Now then, regarding that ending, and what it all means... if you haven't seen the film, stop reading now.
No, seriously, stop.
Okay, so: the ending. Is Cobb dreaming? Does the top keep spinning forever? No and no... at least based on the information we get in the movie. If you bring in outside ideas and assumptions, you can use the stuff in the movie to make a ton of arguments, but by looking at the characters and their motivations, there just isn't a sound argument that Dom stays in Limbo forever with the memories of his kids and father-in-law.
But the kids are wearing the same clothes! Yes, they are, but Dom sees their faces. While he was unable to keep projections of his kids out of the various dreamworlds, he never let himself see their faces because he knew that if he rebuilt them from memory, he'd lose sight of the fact that he was in a dream and never come out of it. He wouldn't want to do that since his entire motivation for the entire movie is to get back to his kids.
But he had Mal's totem! She could be playing a trick on him! A trick in which he gets over the guilt of her death and never sees her again? She wouldn't want to do that since her entire motivation for the entire movie is to spend eternity with Dom. I think it's far more likely that Dom tricked Mal since he admitted that he did as much using the totem she had forgotten the use of.

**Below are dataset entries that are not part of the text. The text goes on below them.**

Definition compare_file (root : path) (m : ProjectManifest) (rel : string) (s : WorktreeStatus) :
    IO WorktreeStatus :=
  match get_entry m rel with
  | None => mret (mk_WorktreeStatus (modified s) (untracked s ++ [rel]) (missing s) (unchanged s))
  | Some e =>
      n ← metadata (join_rel root rel);
      let size := match n with File b => len b | _ => 0%N end in
      same ← (if (size =? me_size e)%N then
                '(crc, _) ← crc32_of_file (join_rel root rel); mret (crc =? me_crc e)%N
              else mret false);
      mret (if same : bool then mk_WorktreeStatus (modified s) (untracked s) (missing s) (S (unchanged s))
            else mk_WorktreeStatus (modified s ++ [rel]) (untracked s) (missing s) (unchanged s))
  end.

Fixpoint compare_files (root : path) (m : ProjectManifest) (files : list string) (s : WorktreeStatus) :
    IO WorktreeStatus :=
  match files with
  | [] => mret s
  | rel :: files' => s ← compare_file root m rel s; compare_files root m files' s
  end.

Definition compare_with_manifest (root : path) (m : ProjectManifest) (l : list string) : IO WorktreeStatus :=
  s ← compare_files root m l (mk_WorktreeStatus [] [] [] 0);
  mret (mk_WorktreeStatus (modified s) (untracked s)
    (filter (λ rel, rel ∉ l) (btree_iter (files m)).*1) (unchanged s)).
(** A fetch starts, is paused, resumed and completed. *)
Lemma transfer_lifecycle_witness :
  ∃ t', transfers (ex_run (ex_run ExWitness.e0 [XFetch 1 "t" ExWitness.fetch])
    [XProgress "t" 1 1; XPause "t"; XResume "t"; XComplete "t"]) !! "t" = Some t' ∧
    at_version t' = 4%N ∧ at_state t' = TCompleted.
Proof.
  set (e := ex_run ExWitness.e0 [XFetch 1 "t" ExWitness.fetch]).
  set (l := [XProgress "t" 1 1; XPause "t"; XResume "t"; XComplete "t"]).
  set (t := mk_ActiveTransfer "t" "p" "b.txt" "b.txt" 0 0 0 Receive "peer" TQueued Interactive 4).
  assert (Hl : Forall (λ o, draws "t" o = false) l) by (repeat constructor).
  assert (Ht : transfers e !! "t" = Some t) by (vm_compute; reflexivity).
  destruct (transfer_lifecycle e l "t" t Ht Hl) as [(t' & Ht' & Hsame & _)|[(l1 & l2 & s & E & _)|(l1 & f & r & q & l2 & s & E & _)]].
  - exists t'. split; [exact Ht'|]. split; [apply Hsame|].
    assert (Hs : at_state <$> transfers (ex_run e l) !! "t" = Some TCompleted) by (vm_compute; reflexivity).
    rewrite Ht' in Hs. by injection Hs.
  - exfalso. assert (Hin : XGc ∈ l) by (rewrite E; set_solver). unfold l in Hin. set_solver.
  - exfalso. assert (Hin : XFinish "t" f r q ∈ l) by (rewrite E; set_solver). unfold l in Hin. set_solver.
Defined.

(** A peer that was sent a file knows the identifier of the transfer: a file it sends back under it takes the entry's place. *)
Example arrival_takes_over :
  let e := ex_run ExWitness.e0 [XShareAndSend 1 "t" ExWitness.request; XProgress "t" 1 1] in
  let e' := ex_run e [XFinish "t" "b.txt" ExWitness.old "peer"] in
  (at_file_id <$> transfers e !! "t") = Some "a.txt" ∧ (at_state <$> transfers e !! "t") = Some TRunning ∧
  (at_file_id <$> transfers e' !! "t") = Some "b.txt" ∧ (at_direction <$> transfers e' !! "t") = Some Receive ∧
  (at_state <$> transfers e' !! "t") = Some TCompleted.
Proof. vm_compute. split_and!; reflexivity. Qed.

(** A checkout asks for version 1 although version 2 is there: it is accepted. *)
Lemma rollback_only_on_request_witness :
  (check_received 20 "p" "a.txt" 1 2 9 (ex_run ExWitness.e0 [XPublish 1 "c" [ExWitness.file 2]; XPin 10 "p" "a.txt" 1 (Some (2, 9)%N)])).2
    = Ok true ∧
  ∃ l1 t expected l2, [XPublish 1 "c" [ExWitness.file 2]; XPin 10 "p" "a.txt" 1 (Some (2, 9)%N)] =
    l1 ++ XPin t "p" "a.txt" 1 expected :: l2 ∧ (20 ≤ sat_add t PINNED_FETCH_TTL_MS)%N.
Proof.
  set (l := [XPublish 1 "c" [ExWitness.file 2]; XPin 10 "p" "a.txt" 1 (Some (2, 9)%N)]).
  set (run := check_received 20 "p" "a.txt" 1 2 9 (ex_run ExWitness.e0 l)).
  assert (Hrun : run.2 = Ok true) by (vm_compute; reflexivity). split; [exact Hrun|].
  assert (Hpair : run = (run.1, Ok true)) by (rewrite -Hrun; apply surjective_pairing).
  destruct (rollback_only_on_request ExWitness.e0 l 20 "p" "a.txt" 1 2 9 run.1 true eq_refl Hpair)
    as [Hn|(l1 & t & expected & l2 & E & _ & Hle & _)].
  - exfalso. revert Hn. vm_compute. intros [?|[? _]]; discriminate.
  - exists l1, t, expected, l2. split; [exact E|exact Hle].
Defined.

Lemma sends_are_solicited_witness :
  ∃ q v, sr_target_peer ExWitness.request = Some q ∧ q ≠ "me" ∧ XWant "p" q "a.txt" v ∈ ExWitness.served.
Proof.
  destruct (sends_are_solicited ExWitness.e0 ExWitness.served ExWitness.request "t1" ExWitness.typed0 eq_refl)
    as [[now Hin]|(q & v & Hq & Hne & Hin & _)].
  - assert (Ht : tasks (ex_run ExWitness.e0 ExWitness.served) = [TaskSendAfterShare ExWitness.request "t1"])
      by (vm_compute; reflexivity). rewrite Ht. left.
  - exfalso. unfold ExWitness.served in Hin. set_solver.
  - exists q, v. split; [exact Hq|]. split; [exact Hne|exact Hin].
Defined.
Definition incoming_dir_resolver (project_id : string) (n : Node) : option path :=
  (λ root, root ++ [META_DIR; INCOMING_DIR]) <$> project_root (pm (nd_st n)) project_id.

(** [ReceivedHook]: a failure is logged. *)
Definition received_hook (now : N) (uuid1 uuid2 : string) (file_id : FileId) (r : SharedFileRecord)
    (sender : PeerId) (pinned : bool) : NIO () :=
  ignore (on_pm (record_received_file now uuid1 uuid2 (sf_project_id r) file_id (sf_version r) (sf_file_size r)
    (sf_crc r) sender pinned)).

(** [build_hooks]: the archive of a version. *)
Definition archive_hook (us : nat → string) (now : N) (c : HistoryConfig) (r : ArchiveRequest) : NIO () :=
  n ← gets id;
  match project_root (pm (nd_st n)) (ar_project_id r) with
  | None => mret ()
  | Some root =>
      _ ← io (archive us now c root (ar_project_id r) (ar_file_id r) (ar_version r) (ar_size r) (ar_crc r)
                (ar_publisher r) (ar_source r) (ar_path r));
      mret ()
  end.

Definition archive_to_history (us : nat → string) (now : N) (c : HistoryConfig) (r : ArchiveRequest) : NIO () :=
  n ← gets id;
  if history_attached (nd_ex n) then archive_hook us now c r else mret ().

(** ** Receiving *)

(** [receive_over_quic_with_header]: the body of the stream is written to [tmp]. *)
Definition receive_to (s : bytes) (h : TransferHeader) (tmp : path) : IO (result NetError TransferHeader) :=
  _ ← create_dir_all (parent tmp);
  let '(file, r) := receive_over_quic_with_header s h in
  _ ← write tmp file;
  mret r.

But Saito would've wanted revenge! The top never falls after Dom goes to sleep in Mombasa! True, but how would Saito benefit from permanently neutralizing the one guy who can neutralize Fischer? He wouldn't, and to do so would run counter to his entire motivation for the entire film.
But Joseph Gordon-Levitt looked absurdly handsome! You should kidnap the costume designer and have him redo your wardrobe! Yes. He was and I should.
The Cobol goons are projections of Cobb's subconscious trying to stop him from completing his mission! The narrow alleyway replicates a common dream scenario! If they are, why are they preventing him from carrying out the mission that will reunite him with his kids?
Michael Caine told him to wake up! It's all a scheme by him to get revenge for Mal's death! And spite his grandchildren by depriving them of their father when they've already lost their mother? Caine's motives are the same as Cobb's - even if Caine disapproves of Cobb's methods.
The more I think about it, the more I realize that all the characters in the film have motivations and objectives that sync up with Cobb completing his quest and getting back to his kids, and if they don't directly, then they certainly don't benefit from him ending up a vegetable in Limbo. The only exceptions are Mal and the Cobol goons, but the former is insane and defeated while there simply isn't evidence in the film that the latter has any role in the proceedings. The speculation and what-ifs around this movie are a ton of fun, and Nolan's encouraged them with the ending. At the same time, I think any argument that the whole movie is itself a dream depends on dream logic to make its case, and therefore is kinda self-defeating.